Success is failure turned upside down. You have no excuse now. You have the skills and qualifications to succeed at whatever you want," he said.
LAMONT TERRY, a member of the class who served as a spokesperson, thanked those who had made it possible.
"We were constantly encouraged not to give up. This has truly helped us. As a class we want to say thank you to everyone that stuck with us," he said. The class presented letters of appreciation to their instructor, Eduardo Jibaja, and the sponsors of the program.
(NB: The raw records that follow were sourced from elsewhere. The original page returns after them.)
(* ===== verification/NextRound.v ===== *)
(** * Planning a prefill round

    [Req.init_next_round_input] (srt/managers/schedule_batch.py) turns the
    match into a plan: the slots to reuse, the hit and miss segments and the
    absolute positions that are forwarded (miss segments, and the seams of
    the hits in recompute mode).  The plan covers the prompt exactly. *)

From stdpp Require Import strings.
From S2P Require Import Prelude PyDict Allocator Policy Segmenter Engine ReqPool PICache.
From S2P Require Import PICacheFacts PICacheMatch TokenAllocator MambaAllocator Scenario.

Section next_round.
Context {KV MB : Type} `{AllocatorOps KV} `{AllocatorOps MB}.
Variable cfg : PICConfig.
Variable monotonic : nat -> Z.
Implicit Types s : Engine KV MB.

(** The forwarded positions: miss segments in order, then, when there are
    seams, merged with them and sorted. *)
Definition plan_positions (r : Req) : list Z :=
  let positions := concat ((fun seg => pyrange seg.1 seg.2) <$> pic_miss_segments r) in
  match pic_hit_seam_positions r with
  | [] => positions
  | hit_seam => sort_Z (positions ++ concat hit_seam.*2)
  end.

Definition apply_match s (mr : MatchResult) (r : Req) : outcome Req :=
  let r := set_cache_protected_len (len (device_indices mr))
             (set_prefix_indices (device_indices mr) r) in
  match match_segment_entries mr with
  | None => Ret r
  | Some per_seg =>
      match pic_segments r with
      | None => Raise AssertionError
      | Some segs =>
          let pairs := zip segs per_seg in
          let r :=
            set_pic_segment_entries
              (foldl (fun d i => dict_set (seg_hash (deref s i)) i d) [] (omap id per_seg)) r in
          let r :=
            set_pic_hit_segments
              (omap (fun x => i ← x.2; Some (x.1, seg_hash (deref s i))) pairs) r in
          let r :=
            set_pic_miss_segments
              (omap (fun x => match x.2 with None => Some x.1 | Some _ => None end) pairs) r in
          let positions := plan_positions r in
          Ret (match positions with
               | [] => r
               | _ => set_pic_miss_token_positions (Some positions) r
               end)
      end
  end.

Definition init_next_round_input (r : Req) : M (Engine KV MB) Req :=
  let input_len := len (origin_input_ids r ++ output_ids r) in
  res ← match_prefix cfg monotonic (Some r);
  s ← get;
  r' ← of_outcome (apply_match s res.1 (default r res.2));
  mret (set_extend_input_len (input_len - len (prefix_indices r')) r').

(** ** Coverage of the prompt *)

(** The positions one segment contributes. *)
Definition forwarded (x : Z * ((Z * Z) * option nat)) : list Z :=
  match x.2.2 with
  | None => pyrange x.2.1.1 x.2.1.2
  | Some _ => pyrange x.2.1.1 (x.2.1.1 + seam_width cfg x.1 x.2.1)
  end.

Lemma seam_width_bounds i seg : seg.1 < seg.2 -> 0 <= seam_width cfg i seg < seg.2 - seg.1.
Proof.
  intros Hs. unfold seam_width. case_if; [|lia].
  destruct (resolve_seam_sink_tokens _ _) as [k|] eqn:Hk; [|lia].
  apply seam_sink_range in Hk. lia.
Qed.

Lemma forwarded_range x p : x.2.1.1 < x.2.1.2 -> p ∈ forwarded x -> x.2.1.1 <= p < x.2.1.2.
Proof.
  intros Hs. pose proof (seam_width_bounds x.1 x.2.1 Hs).
  unfold forwarded. case_match; rewrite elem_of_pyrange; lia.
Qed.

Lemma forwarded_sorted segs os k lo hi :
  tiles lo hi segs ->
  StronglySorted Z.lt (concat (forwarded <$> enum_from k (zip segs os))) /\
  forall p, p ∈ concat (forwarded <$> enum_from k (zip segs os)) -> lo <= p < hi.
Proof.
  revert os k lo. induction segs as [|[a b] segs IH]; intros [|o os] k lo; cbn [zip zip_with];
    try (intros; split; [constructor|by intros p ?%not_elem_of_nil]).
  intros (-> & Hab & Ht). destruct (IH os (k + 1) b Ht) as [IHs IHr].
  rewrite enum_from_cons, fmap_cons. cbn [concat].
  pose proof (fun p => forwarded_range (k, (lo, b, o)) p Hab) as Hf. cbn [fst snd] in Hf.
  apply tiles_le in Ht. split.
  - apply sorted_app; [|done|].
    + unfold forwarded. case_match; apply pyrange_sorted.
    + intros x y Hx Hy. apply Hf in Hx. apply IHr in Hy. lia.
  - intros p [Hp|Hp]%elem_of_app; [apply Hf in Hp; lia|]. apply IHr in Hp. lia.
Qed.

(** Misses and seams together are the forwarded positions. *)
Lemma forwarded_split (pairs : list ((Z * Z) * option nat)) k :
  concat ((fun seg => pyrange seg.1 seg.2) <$>
     omap (fun x => match x.2 with None => Some x.1 | Some _ => None end) pairs) ++
  concat (concat (seam_of cfg <$> enum_from k pairs)).*2
  ≡ₚ concat (forwarded <$> enum_from k pairs).
Proof.
  revert k. induction pairs as [|[[a b] o] pairs IH]; intros k; [done|].
  rewrite enum_from_cons, !fmap_cons. cbn [concat].
  rewrite fmap_app, concat_app, <- (IH (k + 1)). clear IH.
  unfold seam_of at 1, forwarded at 1. cbn [fst snd].
  destruct o; cbn [omap list_omap]; rewrite ?fmap_cons; cbn [concat fst snd].
  - destruct (0 <? seam_width cfg k (a, b)) eqn:Hw; cbn [fmap list_fmap concat snd].
    + rewrite app_nil_r. solve_Permutation.
    + breflect. by rewrite pyrange_empty by lia.
  - solve_Permutation.
Qed.

Lemma tiles_NoDup lo hi segs : tiles lo hi segs -> NoDup segs.
Proof.
  revert lo. induction segs as [|[a b] segs IH]; cbn; intros lo; [constructor|].
  intros (-> & Hab & Ht). constructor; [|by eapply IH].
  intros Hin. eapply tiles_elem in Hin; [|done]. lia.
Qed.

Lemma seam_keys_sublist (pairs : list ((Z * Z) * option nat)) k :
  sublist (concat (seam_of cfg <$> enum_from k pairs)).*1 pairs.*1.
Proof.
  revert k. induction pairs as [|[seg o] pairs IH]; intros k; [constructor|].
  rewrite enum_from_cons, !fmap_cons. cbn [concat fst]. rewrite fmap_app.
  unfold seam_of at 1. cbn [fst snd].
  destruct o; [case_if|]; cbn; [|apply sublist_cons, IH..].
  apply sublist_skip, IH.
Qed.

Lemma seam_dict_tiles segs os k lo hi :
  tiles lo hi segs ->
  seam_dict cfg [] (enum_from k (zip segs os)) = concat (seam_of cfg <$> enum_from k (zip segs os)).
Proof.
  intros Ht. unfold seam_dict. rewrite dict_of_pairs; [done|]. cbn [fmap list_fmap app].
  eapply sublist_NoDup; [|apply seam_keys_sublist].
  eapply sublist_NoDup; [by eapply tiles_NoDup|].
  clear Ht. revert os. induction segs as [|seg segs IH]; intros [|o os]; cbn.
  1-3: by apply sublist_nil_l. by apply sublist_skip.
Qed.

Lemma seam_dict_off d (xs : list (Z * ((Z * Z) * option nat))) :
  recompute (policy cfg) = false -> seam_dict cfg d xs = d.
Proof.
  intros Hr. unfold seam_dict.
  assert (concat (seam_of cfg <$> xs) = []) as ->; [|done].
  induction xs as [|x xs IH]; [done|]. rewrite fmap_cons. cbn [concat].
  rewrite IH, app_nil_r. unfold seam_of, seam_width. rewrite Hr. by destruct x.2.2.
Qed.

(** Without seams the misses alone are the forwarded positions. *)
Lemma forwarded_no_seam (pairs : list ((Z * Z) * option nat)) k :
  concat (seam_of cfg <$> enum_from k pairs) = [] ->
  concat ((fun seg => pyrange seg.1 seg.2) <$>
     omap (fun x => match x.2 with None => Some x.1 | Some _ => None end) pairs)
  = concat (forwarded <$> enum_from k pairs).
Proof.
  revert k. induction pairs as [|[[a b] o] pairs IH]; intros k; [done|].
  rewrite enum_from_cons, !fmap_cons. cbn [concat].
  intros [Hs Hr]%app_eq_nil. rewrite <- (IH _ Hr).
  unfold seam_of in Hs. unfold forwarded at 1. cbn [fst snd] in *.
  destruct o; cbn [omap list_omap]; rewrite ?fmap_cons; cbn [concat fst snd]; [|done].
  case_if; [done|]. breflect.
  by rewrite pyrange_empty by lia.
Qed.

(** [plan_positions] yields the forwarded positions in increasing order. *)
Lemma plan_positions_forwarded r os segs lo hi :
  tiles lo hi segs ->
  pic_miss_segments r =
    omap (fun x => match x.2 with None => Some x.1 | Some _ => None end) (zip segs os) ->
  pic_hit_seam_positions r = concat (seam_of cfg <$> enum_from 0 (zip segs os)) ->
  plan_positions r = concat (forwarded <$> enum_from 0 (zip segs os)).
Proof.
  intros Ht Hm Hs. pose proof (forwarded_split (zip segs os) 0) as Hp.
  destruct (forwarded_sorted segs os 0 lo hi Ht) as [Hsort _].
  unfold plan_positions. rewrite Hm. rewrite <- Hs in Hp.
  destruct (pic_hit_seam_positions r) as [|p d] eqn:Hd.
  - by apply forwarded_no_seam.
  - by apply sort_Z_unique.
Qed.

(** ** Lengths *)

(** Every indexed entry holds one KV slot per token. *)
Definition kv_aligned s : Prop :=
  forall h i, (h, i) ∈ entries s -> len (full_kv_slots (deref s i)) = len (token_ids (deref s i)).

#[global] Instance kv_aligned_dec s : Decision (kv_aligned s).
Proof. unfold kv_aligned. apply _. Defined.

(** A hit is a non-last, long enough segment whose entry holds exactly the
    segment's tokens. *)
Definition sound_hit (r : Req) s (x : Z * ((Z * Z) * option nat)) : Prop :=
  forall i, x.2.2 = Some i ->
    x.1 <> len (segs_of r) - 1 /\ too_short cfg x.2.1.1 x.2.1.2 = false /\
    (segment_hash (seg_tokens r x.2.1), i) ∈ entries s /\
    token_ids (deref s i) = seg_tokens r x.2.1.

Lemma zip_enum_fmap {A B} (f : Z * A -> B) k (l : list A) x :
  x ∈ enum_from k (zip l (f <$> enum_from k l)) -> x.2.2 = f (x.1, x.2.1) /\ x.2.1 ∈ l.
Proof.
  revert k. induction l as [|a l IH]; intros k; cbn [zip zip_with].
  { by intros ?%not_elem_of_nil. }
  rewrite enum_from_cons, fmap_cons. cbn [zip_with]. rewrite enum_from_cons.
  intros [->|Hin]%elem_of_cons; [split; [done|left]|].
  apply IH in Hin as [? ?]. split; [done|by right].
Qed.

Lemma matched_sound T r s x :
  index_ok T s -> x ∈ enumerate (zip (segs_of r) (matched cfg r s)) -> sound_hit r s x.
Proof.
  intros Hok Hx i Hi. apply (zip_enum_fmap (match_one cfg r (len (segs_of r)) s)) in Hx as [Hx _].
  rewrite Hi in Hx. unfold match_one in Hx. cbn [fst snd] in Hx.
  destruct ((x.1 =? _) || _) eqn:Hc; [done|]. breflect.
  symmetry in Hx. eapply lookup_segment_Some in Hx as [? ?]; done.
Qed.

Lemma reused_forwarded_len T r s x lo hi :
  index_ok T s -> kv_aligned s -> tiles lo hi (segs_of r) -> 0 <= lo ->
  hi = len (origin_input_ids r) ->
  x ∈ enumerate (zip (segs_of r) (matched cfg r s)) ->
  len (reused cfg s x) + len (forwarded x) = x.2.1.2 - x.2.1.1.
Proof.
  intros Hok Hal Ht Hlo -> Hx. pose proof (matched_sound T r s x Hok Hx) as Hs.
  apply (zip_enum_fmap (match_one cfg r (len (segs_of r)) s)) in Hx as [_ Hin].
  destruct x as [k [[a b] o]]. cbn [fst snd] in *.
  eapply tiles_elem in Hin; [|done].
  pose proof (seam_width_bounds k (a, b) ltac:(cbn; lia)) as Hw. cbn [fst snd] in Hw.
  unfold reused, forwarded. cbn [fst snd]. destruct o as [i|].
  - destruct (Hs i eq_refl) as (_ & _ & Hi & Htok). cbn [fst snd] in *.
    assert (len (full_kv_slots (deref s i)) = b - a) as Hl.
    { rewrite (Hal _ _ Hi), Htok. unfold seg_tokens. cbn [fst snd].
      apply len_pyslice; lia. }
    rewrite len_slice_from, len_pyrange by lia. lia.
  - rewrite len_nil, len_pyrange. lia.
Qed.

Lemma tiles_total (g h : Z * ((Z * Z) * option nat) -> list Z) segs os k lo hi :
  tiles lo hi segs -> length os = length segs ->
  (forall x, x ∈ enum_from k (zip segs os) -> len (g x) + len (h x) = x.2.1.2 - x.2.1.1) ->
  len (concat (g <$> enum_from k (zip segs os))) +
  len (concat (h <$> enum_from k (zip segs os))) = hi - lo.
Proof.
  revert os k lo. induction segs as [|[a b] segs IH]; intros [|o os] k lo; try done.
  { cbn [tiles]. intros -> _ _. change (0 + 0 = hi - hi). lia. }
  intros (-> & Hab & Ht) [= Hl] Hx. cbn [zip zip_with] in *.
  rewrite enum_from_cons in *. rewrite !fmap_cons. cbn [concat]. rewrite !len_app.
  specialize (IH os (k + 1) b Ht Hl (fun x Hin => Hx x (list_elem_of_further _ _ _ Hin))).
  specialize (Hx _ (list_elem_of_here _ _)). cbn [fst snd] in Hx. lia.
Qed.

Lemma length_matched r s : length (matched cfg r s) = length (segs_of r).
Proof.
  unfold matched, enumerate. rewrite length_fmap, length_zip, length_seqZ. unfold len. lia.
Qed.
"These students will now be able to get jobs that pay more than minimum wage," said ARHA executive director William Dearman. He noted that the ARHA Board of Commissioners, who were represented at the event by chair A. Melvin Miller and Commissioner Ruby Tucker, "allowed staff to venture out to undertake this program."
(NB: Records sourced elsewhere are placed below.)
(* ===== verification/PICacheReg.v ===== *)
(** * Registration of miss segments

    [PICache.cache_unfinished_req] moves the slots of every cacheable miss
    segment from the request to the index, or back to the pools when the
    segment is already cached.  The theorems are about slot ownership: what
    the pools, the index and the request hold, as multisets. *)

From stdpp Require Import strings.
From S2P Require Import Prelude PyDict Allocator Policy Segmenter Engine ReqPool PICache.
From S2P Require Import PICacheFacts TokenAllocator MambaAllocator Scenario.

Section register.
Context {KV MB : Type} `{Allocator KV} `{Allocator MB}.
Context (cfg : PICConfig) (monotonic : nat -> Z).
Implicit Types s : Engine KV MB.

(** ** One segment *)

(** The effect of registering the slots [kvs], [mb] of the tokens [ids]. *)
Record registers (T : list (list Z)) (ids kvs : list Z) (mb : Z) s s' : Prop := {
  rg_ok : index_ok T s';
  rg_kv : pool_slots (kv s') ++ entries_kv s' ≡ₚ (pool_slots (kv s) ++ entries_kv s) ++ kvs;
  rg_mamba : pool_slots (mamba s') ++ entries_mamba s' ≡ₚ
             (pool_slots (mamba s) ++ entries_mamba s) ++ [mb];
  rg_pool : pool s' = pool s;
  rg_tokens : inflight_full_tokens s' = inflight_full_tokens s;
  rg_slots : inflight_mamba_slots s' = inflight_mamba_slots s;
  rg_old h tk i : lookup_segment h tk s = Some i -> lookup_segment h tk s' = Some i;
  rg_new : is_Some (lookup_segment (segment_hash ids) ids s');
}.

Lemma registers_free T ids kvs mb s s' :
  index_ok T s -> is_Some (lookup_segment (segment_hash ids) ids s) ->
  same_but_recency s s' ->
  registers T ids kvs mb s (set_mamba (free [mb] (mamba s')) (set_kv (free kvs (kv s')) s')).
Proof.
  intros Hok Hl Hs. split; try (cbn; destruct Hs; done).
  - by rewrite Hs in Hok.
  - cbn [kv set_mamba set_kv]. rewrite free_conserves.
    change (entries_kv (set_mamba _ _)) with (entries_kv s').
    rewrite <- (entries_kv_proper _ _ Hs), (sbr_kv _ _ Hs). solve_Permutation.
  - cbn [mamba set_mamba set_kv]. rewrite free_conserves.
    change (entries_mamba (set_mamba _ _)) with (entries_mamba s').
    rewrite <- (entries_mamba_proper _ _ Hs), (sbr_mamba _ _ Hs). solve_Permutation.
  - intros h tk i Hi. change (lookup_segment h tk s' = Some i).
    by rewrite <- (lookup_segment_proper h tk _ _ Hs).
  - change (is_Some (lookup_segment (segment_hash ids) ids s')).
    by rewrite <- (lookup_segment_proper _ _ _ _ Hs).
Qed.

Lemma registers_trans_recency T ids kvs mb s s1 s2 :
  same_but_recency s s1 -> registers T ids kvs mb s1 s2 -> registers T ids kvs mb s s2.
Proof.
  intros Hs [Hok Hk Hm Hp Ht Hsl Ho Hn]. destruct Hs as [E1 E2 E3 E4 E5 E6 E7] eqn:Heq.
  split; try congruence; try done.
  - by rewrite Hk, E1, (entries_kv_proper _ _ Hs).
  - by rewrite Hm, E2, (entries_mamba_proper _ _ Hs).
  - intros h tk i Hi. apply Ho. by rewrite <- (lookup_segment_proper h tk _ _ Hs).
Qed.

Lemma lookup_file_old h e h' tk s i :
  index_wf s -> dict_get h (entries s) = None ->
  lookup_segment h' tk s = Some i -> lookup_segment h' tk (file_entry h e s) = Some i.
Proof.
  intros Hw Hg. unfold lookup_segment.
  destruct (dict_get h' (entries s)) as [j|] eqn:Hj; [|done]. cbn [mbind option_bind].
  assert (h <> h') as Hne by congruence. intros Hd.
  replace (dict_get h' (entries (file_entry h e s))) with (Some j).
  2:{ cbn. by rewrite dict_get_set_ne. }
  cbn [mbind option_bind]. rewrite file_entry_old; [done|].
  apply dict_get_elem in Hj. by destruct (proj2 Hw _ _ Hj).
Qed.

Lemma lookup_file_new h e s :
  lookup_segment h (token_ids e) (file_entry h e s) = Some (length (heap s)).
Proof.
  unfold lookup_segment.
  replace (dict_get h (entries (file_entry h e s))) with (Some (length (heap s))).
  2:{ cbn. by rewrite dict_get_set_eq. }
  cbn [mbind option_bind]. by rewrite file_entry_new, bool_decide_true.
Qed.

Lemma registers_file T ids kvs mb t s s' :
  index_ok T s -> ids ∈ T -> dict_get (segment_hash ids) (entries s) = None ->
  same_but_recency
    (file_entry (segment_hash ids) (mkEntry (segment_hash ids) kvs mb ids 0 t t 0 0) s) s' ->
  registers T ids kvs mb s s'.
Proof.
  intros Hok Hin Hg Hs. pose proof (index_ok_wf _ _ Hok) as Hw. split.
  - rewrite <- Hs. apply file_entry_ok; [done|]. by repeat split.
  - rewrite <- (entries_kv_proper _ _ Hs), (sbr_kv _ _ Hs), file_entry_kv by done.
    cbn [kv file_entry set_entries set_heap full_kv_slots]. solve_Permutation.
  - rewrite <- (entries_mamba_proper _ _ Hs), (sbr_mamba _ _ Hs), file_entry_mamba by done.
    cbn [mamba file_entry set_entries set_heap mamba_state_slot]. solve_Permutation.
  - by rewrite (sbr_pool _ _ Hs).
  - by rewrite (sbr_tokens _ _ Hs).
  - by rewrite (sbr_slots _ _ Hs).
  - intros h tk i Hi. rewrite <- (lookup_segment_proper h tk _ _ Hs).
    by apply lookup_file_old.
  - rewrite <- (lookup_segment_proper _ _ _ _ Hs).
    rewrite (lookup_file_new _ (mkEntry (segment_hash ids) kvs mb ids 0 t t 0 0)). by eexists.
Qed.

Lemma lookup_add_lock h tk d i s :
  lookup_segment h tk (update_entry i (add_lock d) s) = lookup_segment h tk s.
Proof.
  unfold lookup_segment. cbn [entries update_entry set_heap].
  destruct (dict_get h (entries s)) as [j|]; [|done]. cbn [mbind option_bind].
  by rewrite (deref_update_field token_ids).
Qed.

Lemma registers_lock T ids kvs mb i s s' :
  registers T ids kvs mb s s' -> registers T ids kvs mb s (update_entry i (add_lock 1) s').
Proof.
  intros [Hok Hk Hm Hp Ht Hsl Ho Hn]. split; try done.
  - apply update_index_ok; [auto with hyx| |done]. intros e ?. cbn. lia.
  - by rewrite update_entries_kv by auto with hyx.
  - by rewrite update_entries_mamba by auto with hyx.
  - intros h tk j ?. rewrite lookup_add_lock. auto.
  - by rewrite lookup_add_lock.
Qed.

(** ** The slots a request hands over *)

Definition public_slots (m : MissSlots) : option (list Z * Z) :=
  match is_rope cfg, m with
  | true, SlotsRope _ (Some pu) (Some mb) => Some (pu, mb)
  | false, SlotsStd kvs (Some mb) => Some (kvs, mb)
  | _, _ => None
  end.

Lemma cacheable_slots_spec m x s :
  public_slots m = Some x -> cacheable_slots cfg m s = (Ret x, s).
Proof.
  unfold public_slots, cacheable_slots, is_rope. intros Hm.
  destruct (rope (policy cfg)), m as [? [|]|? [|] [|]]; simplify_eq; done.
Qed.

(** The handed-over slots of a miss segment, if it is registered at all. *)
Definition handover (r : Req) (seg : Z * Z) : option (list Z * Z) :=
  if skip_unfinished cfg r seg then None
  else dict_get seg (pic_miss_segment_slots r) ≫= public_slots.

Definition handovers (r : Req) (segs : list (Z * Z)) : list (list Z * Z) := omap (handover r) segs.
In addition to Martin, Dearman paid special tribute ARHA staff Marye Ish and Elija Johnson. He also noted that the Alexandria Department of Recreation, Parks and Cultural Affairs, represented by Director Kirk Kincannon, had made the recreation center available to conduct the six-week training program.
"I am very impressed with this ARHA program. More than just providing shelter, ARHA is training public housing residents to be self-sufficient and that will help them the rest of their lives," Gaines said.
"This is money very well expended. Those that persevered and graduated are a credit not only to themselves but also to the overall goals of the program," he said. The class started with 21 enrollees.
"We will be doing this many more times. Alexandria keeps working very hard to make things happen for people," Euille said.
He also told the graduates, "If things are not going well for you, don't give up. Hang in there and have faith."
At the conclusion of the ceremony, Martin announced that seven of the 10 graduates already had job offers. Each was then presented with a tool belt, hard hat, safety goggles, hammer, work boots and a measuring tape, as well as their certificate of graduation. The course trained them in the electrical, plumbing, carpentry and dry wall specialties of construction.